AI Article Synopsis

  • CHARGE syndrome, caused by mutations in the CHD7 gene, can lead to severe immunodeficiency and is treated through options like cultured thymus tissue implantation (CTTI) and hematopoietic cell transplantation (HCT).
  • A study at Kyushu University analyzed outcomes of four patients post-non-conditioned cord blood transplantation (CBT) and compared them to eight other cases, observing a notable improvement in immune recovery and survival rates.
  • Results showed a 100% one-year survival rate for patients receiving non-conditioned HCT, with successful naïve T cell reconstitution, suggesting that this method is an effective temporary solution for newborns awaiting a more definitive immunological treatment.

Article Abstract

Objective: CHARGE syndrome is a congenital malformation syndrome caused by heterozygous mutations in the CHD7 gene. Severe combined immunodeficiency (SCID) arises from congenital athymia called CHARGE/complete DiGeorge syndrome. While cultured thymus tissue implantation (CTTI) provides an immunological cure, hematopoietic cell transplantation (HCT) is an alternative option for immuno-reconstitution of affected infants. We aimed to clarify the clinical outcomes of patients with athymic CHARGE syndrome after HCT.
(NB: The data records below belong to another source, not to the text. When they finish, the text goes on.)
(** The question task of a history about a topic, and the question the
    planner returns for a task in a world: the model's answer trimmed, or
    the fallback when the call raises. *)
Definition question_task_of (history : list Turn) (symptom : option str) (next_q : str) : Task :=
  question_task symptom next_q (join nl (map render_turn history)).

Definition question_in (crew_kickoff : nat -> Task -> outcome str)
    (t : Task) (w : World) : str :=
  match crew_kickoff (length w.(kickoffs)) t with
  | Return question_result => strip question_result
  | Raise _ => apology
  end.

(** The context [start_interview] installs for the trimmed symptom, and its
    reply. *)
Definition started (old : Context) (symptom : str) : Context :=
  {| interview_id := old.(interview_id) + 1;
     conversation_history :=
       [ {| role := User; text := symptom |};
         {| role := Agent; text := opening_question symptom |} ];
     is_complete := false;
     initial_symptom := Some symptom |}.

Definition start_reply (c : Context) (symptom : str) : Response :=
  jsonify
    (PDict [ (lit "interview_id", PInt c.(interview_id));
             (lit "initial_question", PStr (opening_question symptom));
             (lit "history", history_json c.(conversation_history)) ]).

(** The two replies of [continue_interview] that carry the interview on or
    end it, and the history after the user's answer. *)
Definition question_reply (c : Context) (next_question : str) : Response :=
  jsonify
    (PDict [ (lit "interview_id", PInt c.(interview_id));
             (lit "next_question", PStr next_question);
             (lit "is_complete", PBool false);
             (lit "history", history_json c.(conversation_history)) ]).

Definition final_reply (c : Context) (report : pyval) : Response :=
  jsonify
    (PDict [ (lit "interview_id", PInt c.(interview_id));
             (lit "next_question", PNone);
             (lit "is_complete", PBool true);
             (lit "structured_report", report);
             (lit "history", history_json c.(conversation_history)) ]).

Definition answered (c : Context) (user_response : str) : list Turn :=
  c.(conversation_history) ++ [ {| role := User; text := user_response |} ].

(** What a reply and the state behind it look like while the interview is
    collecting answers, and once it is complete. *)
Definition collecting (resp : Response) (w : World) (turns : nat) (users : Z) : Prop :=
  resp.(status) = 200%Z /\
  body_field "is_complete" resp = Some (PBool false) /\
  (exists q, body_field "next_question" resp = Some (PStr q)) /\
  body_field "structured_report" resp = None /\
  body_field "history" resp
    = Some (history_json w.(interview_context).(conversation_history)) /\
  w.(interview_context).(is_complete) = false /\
  length w.(interview_context).(conversation_history) = turns /\
  user_turn_count w.(interview_context).(conversation_history) = users.

Definition completed (resp : Response) (w : World) (turns : nat) (users : Z) : Prop :=
  resp.(status) = 200%Z /\
  body_field "is_complete" resp = Some (PBool true) /\
  body_field "next_question" resp = Some PNone /\
  (exists report, body_field "structured_report" resp = Some report) /\
  body_field "history" resp
    = Some (history_json w.(interview_context).(conversation_history)) /\
  w.(interview_context).(is_complete) = true /\
  length w.(interview_context).(conversation_history) = turns /\
  user_turn_count w.(interview_context).(conversation_history) = users.

(** What an accepted answer adds to the history while the interview goes
    on: the answer as a User turn and the question of the reply as an Agent
    turn. *)
Definition carried_on (before : World) (answer : str) (resp : Response) (w : World) : Prop :=
  exists q,
    body_field "next_question" resp = Some (PStr q) /\
    w.(interview_context).(conversation_history)
    = before.(interview_context).(conversation_history)
        ++ [ {| role := User; text := answer |};
             {| role := Agent; text := q |} ].

(** The state after the answer that completes an interview, whatever the
    reply: [is_complete] is true, and the answer as a User turn and the
    System notice are appended. *)
Definition ended (before : World) (answer : str) (w : World) : Prop :=
  w.(interview_context).(is_complete) = true /\
  w.(interview_context).(conversation_history)
  = before.(interview_context).(conversation_history)
      ++ [ {| role := User; text := answer |};
           {| role := System; text := completion_notice |} ].

(** The number of [/start_interview] requests of a run that were answered
    with 200. *)
Fixpoint successful_starts (rs : list Request) (resps : list Response) : Z :=
  match rs, resps with
  | POST_start_interview _ :: rs', resp :: resps' =>
      ((if (resp.(status) =? 200)%Z then 1 else 0) + successful_starts rs' resps')%Z
  | _ :: rs', _ :: resps' => successful_starts rs' resps'
  | _, _ => 0%Z
  end.

(** Stand-ins for the two library calls in the examples below: a model that
    always answers [text], a model whose call always raises, and a parser
    that knows the empty object and refuses everything else. *)
Definition model_answers (text : str) : nat -> Task -> outcome str :=
  fun _ _ => Return text.

Definition model_raises (e : exn) : nat -> Task -> outcome str :=
  fun _ _ => Raise e.

Definition sample_json_loads (s : str) : outcome pyval :=
  if str_eqb s (lit "{}") then Return (PDict [])
  else Raise (lit "Expecting value: line 1 column 1 (char 0)").

(** How deeply the lists and objects of a value are nested. *)
Fixpoint depth (v : pyval) : nat :=
  match v with
  | PList l => S (fold_right (fun x d => Nat.max (depth x) d) 0%nat l)
  | PDict items =>
      S (fold_right (fun item d => Nat.max (depth (snd item)) d) 0%nat items)
  | _ => 0%nat
  end.

(** A stand-in for the way [jsonify] fails: a serialiser that raises on a
    value nested more than [limit] levels deep, and the one of the examples
    below. *)
Definition recursion_error (limit : nat) (b : pyval) : option exn :=
  if (limit <? depth b)%nat then
    Some (lit "maximum recursion depth exceeded while encoding a JSON object")
  else None.

Definition sample_jsonify_error : pyval -> option exn := recursion_error 990.

(** The document of [n + 1] lists, one inside the other; its text; and a
    stand-in parser that knows such texts and refuses everything else. *)
Fixpoint nested (n : nat) : pyval :=
  match n with
  | O => PList []
  | S k => PList [nested k]
  end.

Definition brackets (n : nat) : str := repeat 91%N (S n) ++ repeat 93%N (S n).

Fixpoint leading (c : N) (s : str) : nat :=
  match s with
  | d :: s' => if (d =? c)%N then S (leading c s') else O
  | [] => O
  end.

Definition bracket_json_loads (s : str) : outcome pyval :=
  match leading 91%N s with
  | S n => if str_eqb s (brackets n) then Return (nested n)
           else Raise (lit "Expecting value: line 1 column 1 (char 0)")
  | O => Raise (lit "Expecting value: line 1 column 1 (char 0)")
  end.

(** The example of the specification: "headache", then four answers; and
    the world a fresh process is in after serving it, the model having
    answered each question task with the same text. *)
Definition example_interview : list Request :=
  [ POST_start_interview (json_body "initial_symptom" (lit "headache"));
    POST_continue_interview (json_body "user_response" (lit "started yesterday"));
    POST_continue_interview (json_body "user_response" (lit "7 out of 10"));
    POST_continue_interview (json_body "user_response" (lit " rest helps "));
    POST_continue_interview (json_body "user_response" (lit "some nausea")) ].

Definition completed_world : World :=
  snd (serve_all (model_answers (lit "Can you tell me more?")) sample_json_loads
         sample_jsonify_error example_interview initial_world).

(* ===================================================================== *)
(** ** Vocabulary of the further properties *)
(* ===================================================================== *)

(** What the three steps [request.get_json()], [data.get(key, '')] and
    [.strip()] of a handler yield for a request: the trimmed field, or the
    exception of the first step that raises. *)
Definition request_field (key : string) (request_get_json : outcome pyval) : outcome str :=
  match request_get_json with
  | Raise e => Raise e
  | Return data =>
      match py_get data (lit key) (PStr []) with
      | Raise e => Raise e
      | Return field => py_strip field
      end
  end.
Arguments request_field key%_string request_get_json.

(** The three ways a request cannot be read, with the exception each one
    raises in the handler: the body itself cannot be read, the body is not a
    JSON object, or the field is there and is not a string. *)
Inductive malformed (key : string) : outcome pyval -> exn -> Prop :=
| unreadable_body (e : exn) :
    malformed key (Raise e) e
| body_not_an_object (data : pyval) :
    (forall items, data <> PDict items) ->
    malformed key (Return data) (attribute_error data "get")
| field_not_a_string (items : list (str * pyval)) (v : pyval) :
    dict_lookup (lit key) items = Some v ->
    (forall s, v <> PStr s) ->
    malformed key (Return (PDict items)) (attribute_error v "strip").
Arguments malformed key%_string _ _.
Methods: We studied the immunological reconstitution and outcomes of four patients who received non-conditioned unrelated donor cord blood transplantation (CBT) at Kyushu University Hospital from 2007 to 2022. The posttransplant outcomes were compared with the outcomes of eight reported patients.

Results: Four index cases received CBT 70-144 days after birth and had no higher than grade II acute graft-versus-host disease. One infant was the first newborn-screened athymic case in Japan. They achieved more than 500/μL naïve T cells with balanced repertoire 1 month post transplant, and survived more than 12 months with home care. Twelve patients including the index cases received HCT at a median 106 days after birth (range: 70-195 days). One-year overall survival rate was significantly higher in patients who underwent non-conditioned HCT than in those who received conditioned HCT (100% vs. 37.5%, p = .02). Nine patients died, and the major cause of death was cardiopulmonary failure.

Conclusions: Athymic infants achieved a prompt reconstitution of non-skewing naïve T cells after non-conditioned CBT that led to home care in infancy without significant infections. Non-conditioned CBT is a useful bridging therapy for newborn-screened cases toward an immunological cure by CTTI.